Most studies ask people if they have cheated. When asked if they have ever cheated on any relationship the numbers I’ve seen are that men report cheating 55%-65% and women report cheating 40%-45%.

But when people are ask if they have cheated on their current spouse, about 25% of men say that they have cheated and about 19% of women say that they have.


----------



## EleGirl (Dec 3, 2011)

TheWon% said:


> EleGirl, no they brought up stuff like
> 
> "I think you also can't use how many marriages end as a result of cheating to determine who cheats more. This is because women are more likely to end a marriage when they cheat as they've checked out and are often in love with their AP, while men are more often looking for sex but don't necessarily want to end their marriages. Also, it would seem that men are more likely to initiate divorce when their wife cheats then women are when their husband cheats. These scenarios could easily make it seem like more women cheat"
> 
> This is stuff that I hadn't even though of...... very interesting.....


And yes, men are more likely to divorce their wife if she cheats.. the different is very large.


----------



## TheWon% (Jul 30, 2014)

EleGirl said:


> And yes, men are more likely to divorce their wife if she cheats.. the different is very large.
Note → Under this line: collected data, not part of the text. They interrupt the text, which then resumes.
(** The classification writes [gestureType] only, [calculateVelocity] writes
    [velocity] only, and [initGestureState] the two anchors only. *)
Lemma updateGestureType_only (c : Controller) :
  updateGestureType c = set_gestureType (gestureType (updateGestureType c)) c.
Proof.
  unfold updateGestureType.
  destruct (JsMap.size (touches c)) as [|[|[|n]]]; try reflexivity;
    try (destruct c; reflexivity).
  destruct (JsMap.values (touches c)) as [|t0 [|t1 l]];
    try (destruct c; reflexivity).
  destruct (Reqb (previousDistance c) 0); [reflexivity|].
  destruct (Rgtb _ 5); reflexivity.
Qed.

Lemma calculateVelocity_only (now : R) (c : Controller) :
  calculateVelocity now c = set_velocity (velocity (calculateVelocity now c)) c.
Proof.
  unfold calculateVelocity.
  destruct (JsMap.values (touches c)) as [|t l]; [destruct c; reflexivity|].
  destruct (Rltb 0 (now - v_timestamp (velocity c))
            && Rltb (now - v_timestamp (velocity c)) 100); reflexivity.
Qed.

Lemma initGestureState_only (c : Controller) :
  initGestureState c
  = set_previousMidpoint (previousMidpoint (initGestureState c))
      (set_previousDistance (previousDistance (initGestureState c)) c).
Proof.
  unfold initGestureState.
  destruct (GestureType_eqb (gestureType c) pinch
            || GestureType_eqb (gestureType c) pan); [|destruct c; reflexivity].
  destruct (JsMap.values (touches c)) as [|t0 [|t1 l]];
    destruct c; reflexivity.
Qed.

Lemma handleRotateGesture_frame (previousTouches : JsMap.t TouchPoint) (w : World) :
  touches (ctl (handleRotateGesture previousTouches w)) = touches (ctl w) /\
  gestureType (ctl (handleRotateGesture previousTouches w)) = gestureType (ctl w).
Proof.
  unfold handleRotateGesture.
  destruct (JsMap.values (touches (ctl w))) as [|t l]; [split; reflexivity|].
  destruct (JsMap.get (id t) previousTouches); split; reflexivity.
Qed.

Lemma handlePinchGesture_frame (w : World) :
  touches (ctl (handlePinchGesture w)) = touches (ctl w) /\
  gestureType (ctl (handlePinchGesture w)) = gestureType (ctl w).
Proof.
  unfold handlePinchGesture.
  destruct (JsMap.values (touches (ctl w))) as [|t0 [|t1 l]]; try (split; reflexivity).
  destruct (Rgtb (previousDistance (ctl w)) 0); split; reflexivity.
Qed.

Lemma handlePanGesture_frame (w : World) :
  touches (ctl (handlePanGesture w)) = touches (ctl w) /\
  gestureType (ctl (handlePanGesture w)) = gestureType (ctl w).
Proof.
  unfold handlePanGesture.
  destruct (JsMap.values (touches (ctl w))) as [|t0 [|t1 l]]; try (split; reflexivity).
  destruct (Rneqb (p_x (previousMidpoint (ctl w))) 0
            && Rneqb (p_y (previousMidpoint (ctl w))) 0); split; reflexivity.
Qed.

(** Processing the gesture of a move sample changes neither the tracked
    contacts nor the classification. *)
Lemma handleTouchMove_frame (event : Dom.TouchEvent) (now : R) (w : World) :
  enabled (ctl w) = true ->
  touches (ctl (handleTouchMove event now w)) = touches (ctl (classified event now w)) /\
  gestureType (ctl (handleTouchMove event now w))
  = gestureType (ctl (classified event now w)).
Proof.
  intros Hen. unfold handleTouchMove. rewrite Hen. cbn [negb].
  fold (classified event now w).
  destruct (GestureType_eqb (gestureType (ctl (classified event now w))) rotate
            && Nat.eqb (JsMap.size (touches (ctl (classified event now w)))) 1).
  { apply handleRotateGesture_frame. }
  destruct (GestureType_eqb (gestureType (ctl (classified event now w))) pinch
            && Nat.eqb (JsMap.size (touches (ctl (classified event now w)))) 2).
  { apply handlePinchGesture_frame. }
  destruct (GestureType_eqb (gestureType (ctl (classified event now w))) pan
            && Nat.eqb (JsMap.size (touches (ctl (classified event now w)))) 2).
  { apply handlePanGesture_frame. }
  split; reflexivity.
Qed.

(** A move sample with two contacts classified Pinch is processed by
    [handlePinchGesture], one classified Pan by [handlePanGesture]. *)
Lemma handleTouchMove_pinch (event : Dom.TouchEvent) (now : R) (w : World) :
  enabled (ctl w) = true ->
  JsMap.size (touches (ctl (handleTouchMove event now w))) = 2%nat ->
  gestureType (ctl (handleTouchMove event now w)) = pinch ->
  handleTouchMove event now w = handlePinchGesture (classified event now w).
Proof.
  intros Hen Hsize Hg.
  destruct (handleTouchMove_frame event now w Hen) as [Ht Hgt].
  rewrite Ht in Hsize. rewrite Hgt in Hg.
  unfold handleTouchMove. rewrite Hen. cbn [negb].
  fold (classified event now w). rewrite Hg, Hsize. reflexivity.
Qed.

Lemma handleTouchMove_pan (event : Dom.TouchEvent) (now : R) (w : World) :
  enabled (ctl w) = true ->
  JsMap.size (touches (ctl (handleTouchMove event now w))) = 2%nat ->
  gestureType (ctl (handleTouchMove event now w)) = pan ->
  handleTouchMove event now w = handlePanGesture (classified event now w).
Proof.
  intros Hen Hsize Hg.
  destruct (handleTouchMove_frame event now w Hen) as [Ht Hgt].
  rewrite Ht in Hsize. rewrite Hgt in Hg.
  unfold handleTouchMove. rewrite Hen. cbn [negb].
  fold (classified event now w). rewrite Hg, Hsize. reflexivity.
Qed.

Lemma classified_frame (event : Dom.TouchEvent) (now : R) (w : World) :
  calls (classified event now w) = calls w /\
  previousDistance (ctl (classified event now w)) = previousDistance (ctl w) /\
  previousMidpoint (ctl (classified event now w)) = previousMidpoint (ctl w) /\
  zoomSensitivity (ctl (classified event now w)) = zoomSensitivity (ctl w) /\
  panSensitivity (ctl (classified event now w)) = panSensitivity (ctl w).
Proof.
  unfold classified.
  set (c := set_touches (trackTouches now (Dom.touches event) JsMap.empty) (ctl w)).
  destruct (updateGestureType_frame c) as (_ & Hd & Hm & Hz & Hp & _).
  cbn [calls ctl with_ctl]. fold c.
  rewrite Hd, Hm, Hz, Hp. repeat split; reflexivity.
Qed.

(** ** Pan samples *)

(** C10: on a move sample with two contacts classified Pan, the stored
    midpoint always becomes the current midpoint; [panCamera] is not called
    when the previous midpoint has x = 0 or y = 0, and is called with the
    midpoint delta scaled by the pan sensitivity when both are nonzero. *)
Theorem pan_sample_needs_nonzero_midpoint :
  forall (w : World) (event : Dom.TouchEvent) (now : R),
    enabled (ctl w) = true ->
    JsMap.size (touches (ctl (handleTouchMove event now w))) = 2%nat ->
    gestureType (ctl (handleTouchMove event now w)) = pan ->
    exists touch0 touch1,
      JsMap.values (touches (ctl (handleTouchMove event now w))) = [touch0; touch1] /\
      previousMidpoint (ctl (handleTouchMove event now w))
      = calculateMidpoint touch0 touch1 /\
      (p_x (previousMidpoint (ctl w)) = 0 \/ p_y (previousMidpoint (ctl w)) = 0 ->
       calls (handleTouchMove event now w) = calls w) /\
      (p_x (previousMidpoint (ctl w)) <> 0 /\ p_y (previousMidpoint (ctl w)) <> 0 ->
       calls (handleTouchMove event now w)
       = calls w ++
         [panCamera
            ((p_x (calculateMidpoint touch0 touch1) - p_x (previousMidpoint (ctl w)))
             * panSensitivity (ctl w))
            ((p_y (calculateMidpoint touch0 touch1) - p_y (previousMidpoint (ctl w)))
             * panSensitivity (ctl w))]).
Proof.
  intros w event now Hen Hsize Hg.
  rewrite (handleTouchMove_pan event now w Hen Hsize Hg).
  destruct (handleTouchMove_frame event now w Hen) as [Ht _].
  rewrite Ht in Hsize.
  destruct (values_of_size_two _ Hsize) as (touch0 & touch1 & Hv).
  destruct (classified_frame event now w) as (Hc & _ & Hm & _ & Hp).
  destruct (handlePanGesture_frame (classified event now w)) as [Htp _].
  exists touch0, touch1. rewrite Htp. split; [exact Hv|].
  unfold handlePanGesture. rewrite Hv, Hm, Hp.
  split; [|split].
  - destruct (Rneqb (p_x (previousMidpoint (ctl w))) 0
              && Rneqb (p_y (previousMidpoint (ctl w))) 0); reflexivity.
  - intros Hz.
    assert (Hb : Rneqb (p_x (previousMidpoint (ctl w))) 0
                 && Rneqb (p_y (previousMidpoint (ctl w))) 0 = false).
    { apply andb_false_iff. unfold Rneqb.
      destruct Hz as [Hz | Hz]; [left | right];
        rewrite (Reqb_true _ _ Hz); reflexivity. }
    rewrite Hb. cbn [calls with_ctl]. exact Hc.
  - intros [Hx Hy].
    assert (Hb : Rneqb (p_x (previousMidpoint (ctl w))) 0
                 && Rneqb (p_y (previousMidpoint (ctl w))) 0 = true).
    { apply andb_true_iff. split; apply Rneqb_iff; assumption. }
    rewrite Hb. cbn [calls with_ctl issue]. rewrite Hc. reflexivity.
Qed.

(** ** Evaluation on concrete inputs *)

Lemma run_cons (e : Event) (es : list Event) (w : World) :
  run (e :: es) w = run es (step w e).
Proof. reflexivity. Qed.

Lemma run_nil (w : World) : run [] w = w.
Proof. reflexivity. Qed.

Lemma run_app (es1 es2 : list Event) (w : World) :
  run (es1 ++ es2) w = run es2 (run es1 w).
Proof.
  revert w. induction es1 as [|e es1 IH]; intros w; [reflexivity|].
  cbn [app run]. apply IH.
Qed.

(** Unfolds the controller on a concrete input, except for the five
    functions that test real numbers; [run] is left folded, so that a
    sequence of events is evaluated one event at a time. *)
Ltac camera_unfold :=
  cbv beta iota zeta delta
    [step fold_left initial initial_controller
     handleTouchStart handleTouchMove handleTouchEnd handleTouchCancel
     runAnimationFrame scheduleMomentum startMomentum
     stopMomentum initGestureState handleRotateGesture
     trackTouches untrackTouches calculateDistance calculateMidpoint
     setRotationSensitivity setZoomSensitivity setPanSensitivity
     setMomentumEnabled enable disable destroy classified
     requestAnimationFrame cancelAnimationFrame frame_lookup
     with_ctl set_attached issue
     set_enabled set_touches set_gestureType set_previousDistance
     set_previousMidpoint set_rotationSensitivity set_zoomSensitivity
     set_panSensitivity set_momentumEnabled set_velocity
     set_momentumAnimationId
     enabled touches gestureType previousDistance previousMidpoint
     rotationSensitivity zoomSensitivity panSensitivity momentumEnabled
     velocity momentumAnimationId ctl frames nextFrame attached calls
     id x y timestamp v_x v_y v_timestamp p_x p_y
     lastX lastY velocityX velocityY
     MOMENTUM_FRICTION MOMENTUM_MIN_VELOCITY
     GestureType_eqb Rgtb Rneqb
     JsMap.set JsMap.get JsMap.delete JsMap.size JsMap.values JsMap.empty
     JsMap.has
     Dom.identifier Dom.clientX Dom.clientY Dom.touches Dom.changedTouches
     app map filter find length fst snd negb andb orb
     Nat.eqb Z.eqb Pos.eqb].

Ltac camera_unfold_tests :=
  cbv beta iota zeta delta
    [updateGestureType handlePinchGesture handlePanGesture calculateVelocity
     animate];
  camera_unfold.

(** [Math.sqrt] of a number whose root [c] is known. *)
Ltac sqrt_is c :=
  idtac;
  match goal with
  | |- context [sqrt ?a] => rewrite (sqrt_eval a c) by lra
  end.

(** Evaluates the call [t] of a function that tests real numbers, on
    arguments already evaluated; [roots] rewrites the square roots that
    occur. *)
Ltac camera_call_at t roots :=
  let H := fresh "Hcall" in
  eassert (H : t = _);
  [ camera_unfold_tests;
    repeat (first [roots | Rabs_case | Rtest]; camera_unfold);
    reflexivity
  | rewrite H; clear H; camera_unfold ].

Ltac camera_call roots :=
  match goal with
  | |- context [updateGestureType ?c] =>
      camera_call_at (updateGestureType c) roots
  | |- context [calculateVelocity ?n ?c] =>
      camera_call_at (calculateVelocity n c) roots
  | |- context [handlePinchGesture ?w] =>
      camera_call_at (handlePinchGesture w) roots
  | |- context [handlePanGesture ?w] =>
      camera_call_at (handlePanGesture w) roots
  | |- context [animate ?e ?w] =>
      camera_call_at (animate e w) roots
  end.

(** The next event of a [run]. *)
Ltac camera_event_with roots :=
  rewrite run_cons; camera_unfold;
  repeat (camera_call roots);
  repeat roots.

Ltac camera_event := camera_event_with fail.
EG, and this is of course a totally speculative question, but if the persons asked, knew that they was have to verify their answers via a polygraph test, what do you think the numbers would look like? There is no wrong answer to that question..... as it's purely opinion..... ???


----------



## EleGirl (Dec 3, 2011)

TheWon% said:


> EG, and this is of course a totally speculative question, but if the persons asked, knew that they was have to verify their answers via a polygraph test, what do you think the numbers would look like? There is no wrong answer to that question..... as it's purely opinion..... ???
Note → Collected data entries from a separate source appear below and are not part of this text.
(** ** Programs *)

Lemma ForallCalls_bind {A B : Type} (P : Call -> Prop) (p : Prog A) (f : A -> Prog B) :
  ForallCalls P p -> (forall a, ForallCalls P (f a)) -> ForallCalls P (bind p f).
Proof.
  intros Hp Hf. induction Hp as [a | e | c k Hc Hk IH]; cbn.
  - apply Hf.
  - constructor.
  - constructor; [exact Hc | exact IH].
Qed.

Lemma ForallCalls_try_catch {A : Type} (P : Call -> Prop) (p : Prog A)
    (h : JsVal -> Prog A) :
  ForallCalls P p -> (forall e, ForallCalls P (h e)) -> ForallCalls P (try_catch p h).
Proof.
  intros Hp Hh. destruct Hp; cbn; [constructor | apply Hh | constructor; assumption].
Qed.

Lemma ForallCalls_member (P : Call -> Prop) (v : JsVal) (k : string) :
  ForallCalls P (member v k).
Proof. unfold member. destruct (is_nullish v); constructor. Qed.

Lemma ForallCalls_assign (P : Call -> Prop) (v : JsVal) (k : string) (x : JsVal) :
  ForallCalls P (assign v k x).
Proof. destruct v; constructor. Qed.

Lemma ForallCalls_parse {rt : Runtime} (P : Call -> Prop) (v : JsVal) :
  ForallCalls P (parse v).
Proof. unfold parse. destruct (JSON_parse (to_string v)); constructor. Qed.

Lemma ForallCalls_createHmac (P : Call -> Prop) (key : JsVal) (data : string) :
  ForallCalls P (createHmac_sha256_hex key data).
Proof. destruct key; constructor. Qed.

Create HintDb calls.
#[local] Hint Resolve ForallCalls_member ForallCalls_assign ForallCalls_parse
  ForallCalls_createHmac : calls.
#[local] Hint Constructors ForallCalls : calls.

Ltac calls_step :=
  first [ apply ForallCalls_bind; [solve [auto with calls] | intros ?]
        | apply ForallCalls_try_catch; [| intros ?] ].

Lemma ForallCalls_profile_of_body {rt : Runtime} (P : Call -> Prop) (body : JsVal) :
  ForallCalls P (profile_of_body body).
Proof. unfold profile_of_body. repeat calls_step. constructor. Qed.

Lemma ForallCalls_oauth2_callback {rt : Runtime} {A : Type} (P : Call -> Prop)
    (done : JsVal -> JsVal -> Prog A) (args : list JsVal) :
  (forall e p, ForallCalls P (done e p)) -> ForallCalls P (oauth2_callback done args).
Proof.
  intros Hdone. unfold oauth2_callback.
  destruct (truthy (arg 0 args)).
  - repeat calls_step; apply Hdone.
  - apply ForallCalls_try_catch; [| intros ?; apply Hdone].
    apply ForallCalls_bind; [apply ForallCalls_profile_of_body | intros ?; apply Hdone].
Qed.

(** ** Missing credential *)



(** ** Token extraction *)










(** ** The integrity proof *)

Lemma hex_digit_unreserved (d : N) : unreserved (Sha256.hex_digit d) = true.
Proof.
  destruct d as [|p]; [reflexivity|].
  do 5 (try (destruct p as [p|p|]; try reflexivity)).
Qed.

(** A hex digest needs no escaping. *)
Lemma encodeURIComponent_hex (bs : list N) :
  encodeURIComponent (Sha256.hex bs) = Sha256.hex bs.
Proof.
  induction bs as [|b bs IH]; [reflexivity|].
  cbn [Sha256.hex encodeURIComponent].
  rewrite !hex_digit_unreserved, IH. reflexivity.
Qed.



(** The signature the tests expect for the secret '123' and the token
    'accessToken'. *)
Example proof_signature_of_the_tests :
  proof_signature "123" "accessToken"
  = "7393bd6533bae39c66e720280eeb57298cfd3b7649ff63eaa76d02da70ad8d45".
Proof. vm_compute. reflexivity. Qed.


(** ** The completion callback *)

(** C4, at the invocation the claim fails on: an error argument that is
    not [null] but falsy ([false]; likewise [undefined], [0] and the empty
    string) is not reported as an error; the user decides. *)
Lemma falsy_error_is_not_an_error :
  ~ (forall error user info : JsVal,
       error <> JNull -> verified error user info = Error error).
Proof.
  intros C.
  specialize (C (JBool false) (JStr "user") JUndefined ltac:(discriminate)).
  discriminate C.
Qed.

(** C4, amended.  A truthy error argument gives the [error] outcome with
    that error; a falsy error ([null] among them) with a falsy user gives
    [fail] with [info] unchanged; a falsy error with a truthy user gives
    [success] with [user] and [info] unchanged.  The three cases exclude one
    another and cover every invocation, and the callback returns that one
    outcome without calling anything. *)
Theorem verified_outcome (error user info : JsVal) :
  (truthy error = true -> verified error user info = Error error)
  /\ (truthy error = false -> truthy user = false ->
      verified error user info = Fail info)
  /\ (truthy error = false -> truthy user = true ->
      verified error user info = Success user info)
  /\ (verified JNull user info = if truthy user then Success user info else Fail info)
  /\ ((truthy error = true /\ verified error user info = Error error)
      \/ (truthy error = false /\ truthy user = false
          /\ verified error user info = Fail info)
      \/ (truthy error = false /\ truthy user = true
          /\ verified error user info = Success user info))
  /\ (forall env, run env (verified_callback [error; user; info])
                  = ([], Normal (verified error user info))).
Proof.
  unfold verified.
  repeat split.
  - intros ->. reflexivity.
  - intros -> ->. reflexivity.
  - intros -> ->. reflexivity.
  - cbn. destruct (truthy user); reflexivity.
  - destruct (truthy error); [left; auto|].
    destruct (truthy user); cbn; [right; right | right; left]; auto.
Qed.

Lemma verified_outcome_witness :
  verified JNull (JBool false) (obj [("info", JStr "foo")])
  = Fail (obj [("info", JStr "foo")])
  /\ verified JNull (obj [("id", JStr "1234567")]) (obj [("info", JStr "foo")])
     = Success (obj [("id", JStr "1234567")]) (obj [("info", JStr "foo")])
  /\ verified (JErr "Error" (JStr "ERROR") JUndefined) JUndefined JUndefined
     = Error (JErr "Error" (JStr "ERROR") JUndefined).
Proof.
  split; [| split].
  - exact (proj1 (proj2 (verified_outcome JNull (JBool false) (obj [("info", JStr "foo")])))
             eq_refl eq_refl).
  - exact (proj1 (proj2 (proj2 (verified_outcome JNull (obj [("id", JStr "1234567")])
                                  (obj [("info", JStr "foo")])))) eq_refl eq_refl).
  - exact (proj1 (verified_outcome (JErr "Error" (JStr "ERROR") JUndefined)
                    JUndefined JUndefined) eq_refl).
Defined.

(** ** The OAuth2 normalizer *)

Lemma member_defined (v : JsVal) (k : string) :
  is_nullish v = false -> member v k = Ret (get_own v k).
Proof. intros E. unfold member. rewrite E. reflexivity. Qed.

(** Only an object has a [data] member to read an [id] from. *)
Lemma data_member_object (json : JsVal) :
  is_nullish json = false -> is_nullish (get_own json "data") = false ->
  exists o, json = JObj o.
Proof.
  destruct json as [| | b | n | s | items | o | nm msg oe]; try discriminate; eauto.
Qed.

Lemma profile_of_body_object {rt : Runtime} (body : JsVal) (o : gmap string JsVal)
    (data : JsVal) :
  JSON_parse (to_string body) = inl (JObj o) ->
  o !! "data" = Some data ->
  is_nullish data = false ->
  profile_of_body body = Ret (normalized body o data).
Proof.
  intros Hp Hd Hn. unfold profile_of_body, parse. rewrite Hp. cbn [bind].
  rewrite member_defined by reflexivity. cbn [bind get_own].
  rewrite Hd. cbn [default].
  rewrite (member_defined data) by exact Hn. cbn [bind assign].
  rewrite member_defined by reflexivity. cbn [bind get_own].
  rewrite lookup_insert_eq. cbn [default].
  rewrite member_defined by reflexivity. cbn [bind get_own].
  rewrite lookup_insert_ne by discriminate. rewrite Hd. cbn [default].
  rewrite !(member_defined data) by exact Hn. cbn [bind].
  reflexivity.
Qed.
Since the studies are blind, meaning that no one could every tie the answer to the person, I think that they are fairly truthful. 
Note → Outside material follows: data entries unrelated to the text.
(** X26.  The loop of the mock connector posts exactly one reading per
    iteration: up to the end of a run the bodies posted are, in order, the
    payloads of the mock readings generated, each with the four vitals, and
    the count of readings sent grows by one per iteration.  A failed request
    neither stops the loop nor is retried.  The run goes on until the inputs
    end, or until the endpoint answers with a JSON value that is not an
    object, where [result.get] raises [AttributeError] and ends the run,
    after that reading was posted. *)
Theorem mock_run_posts (net : network) (n : nat) (inputs : list Mock.tick_input) :
  let outs := fst (mock_main_loop (net, n) inputs) in
  let fin := snd (mock_main_loop (net, n) inputs) in
  let bodies :=
    map (fun i => Mock.payload (Mock.generate_mock_vitals (Mock.draws i)) (Mock.confidence i)
                    (Mock.raw_inference i) (Mock.now i)) (take (length outs) inputs) in
  length outs ≤ length inputs ∧
  posted (end_net fst fin) = posted net ++ bodies ∧
  reply_of (end_net fst fin) = reply_of net ∧
  Forall (fun body => ∃ vs, body_vitals body = Some vs ∧ dict_keys vs = KINDS ∧ no_null vs)
    bodies ∧
  (∀ j res, outs !! j = Some res →
     res = result_of (reply_of net (length (posted net) + j))) ∧
  match fin with
  | Finished s =>
      length outs = length inputs ∧ snd s = n + length inputs ∧
      ∀ res, res ∈ outs → display res = Ok tt
  | Stopped e _ =>
      ∃ outs0 res,
        outs = outs0 ++ [res] ∧ e = AttributeError (type_name res) ∧
        (∀ d, res ≠ JDict d) ∧
        ∀ res', res' ∈ outs0 → display res' = Ok tt
  end ∧
  ((∀ j, display (result_of (reply_of net j)) = Ok tt) → ∃ s, fin = Finished s).
Proof.
  intros outs fin bodies.
  destruct (main_loop_spec (fun st i => Ok (Mock.tick st i)) fst Some inputs (net, n))
    as (st' & Hsteps & Hnet & Hlen & Hfin).
  fold (mock_main_loop (net, n) inputs) in Hsteps, Hnet, Hlen, Hfin.
  fold outs in Hsteps, Hlen, Hfin. fold fin in Hnet, Hfin.
  destruct (mock_steps_posts _ _ _ _ _ Hsteps) as (H1 & H2 & H3 & H4).
  rewrite length_take, (Nat.min_l _ _ Hlen) in H1.
  assert (match fin with
          | Finished s =>
              length outs = length inputs ∧ snd s = n + length inputs ∧
              ∀ res, res ∈ outs → display res = Ok tt
          | Stopped e _ =>
              ∃ outs0 res,
                outs = outs0 ++ [res] ∧ e = AttributeError (type_name res) ∧
                (∀ d, res ≠ JDict d) ∧
                ∀ res', res' ∈ outs0 → display res' = Ok tt
          end) as Hend.
  { destruct fin as [s|e net'].
    - destruct Hfin as (-> & Hl & Hok). split_and!; [done | lia |].
      intros res Hres. by eapply Hok.
    - destruct Hfin as [(i & _ & Hraise & _)|(outs0 & o & res & Ho & [= <-] & Hd & Hok)];
        [done|].
      destruct (display_raises _ _ Hd) as [-> Hnd].
      exists outs0, o. split_and!; [done | done | done |].
      intros res' Hres'. by eapply Hok. }
  split_and!; [done | by rewrite Hnet | by rewrite Hnet | | done | done |].
  - apply Forall_fmap, Forall_forall. intros i _.
    eexists. split; [reflexivity|]. split; [done|]. by repeat constructor.
  - intros Hall. destruct fin as [s|e net']; [by eexists|].
    destruct Hend as (outs0 & res & Ho & _ & Hnd & _).
    assert (outs !! length outs0 = Some res) as Hlook.
    { rewrite Ho. by apply list_lookup_middle. }
    specialize (Hall (length (posted net) + length outs0)).
    rewrite <- (H4 _ _ Hlook) in Hall.
    destruct res; try done. by destruct (Hnd d).
Qed.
There will always be some who cannot answer a question truthfully come hell or high water.


----------



## over20 (Nov 15, 2013)

Of the people that my husband and I have known, we have found that women cheat more. No research here, just our real life findings.


----------



## staarz21 (Feb 6, 2013)

Only out of my experience and friends...men cheated more. But I honestly think it's 50-50 now. So, I can't answer the poll.


----------



## clipclop2 (Aug 16, 2013)

Cheaters are statistically more likely cheat than any man or woman.


----------



## Almostrecovered (Jul 14, 2011)

There's still a slight edge to men because they have the ability to utilize prostitutes and other such pay for play methods but it's close


----------



## LongWalk (Apr 4, 2013)

Probably nobody knows. Also, cheating is worse among the poor and uneducated. The more more and qualifications people have, the less they cheat. Perhaps the more educated are perhaps more perceptive and thus fear detection or perhaps they are unwilling to cheat given the investments they have made in career and marriage.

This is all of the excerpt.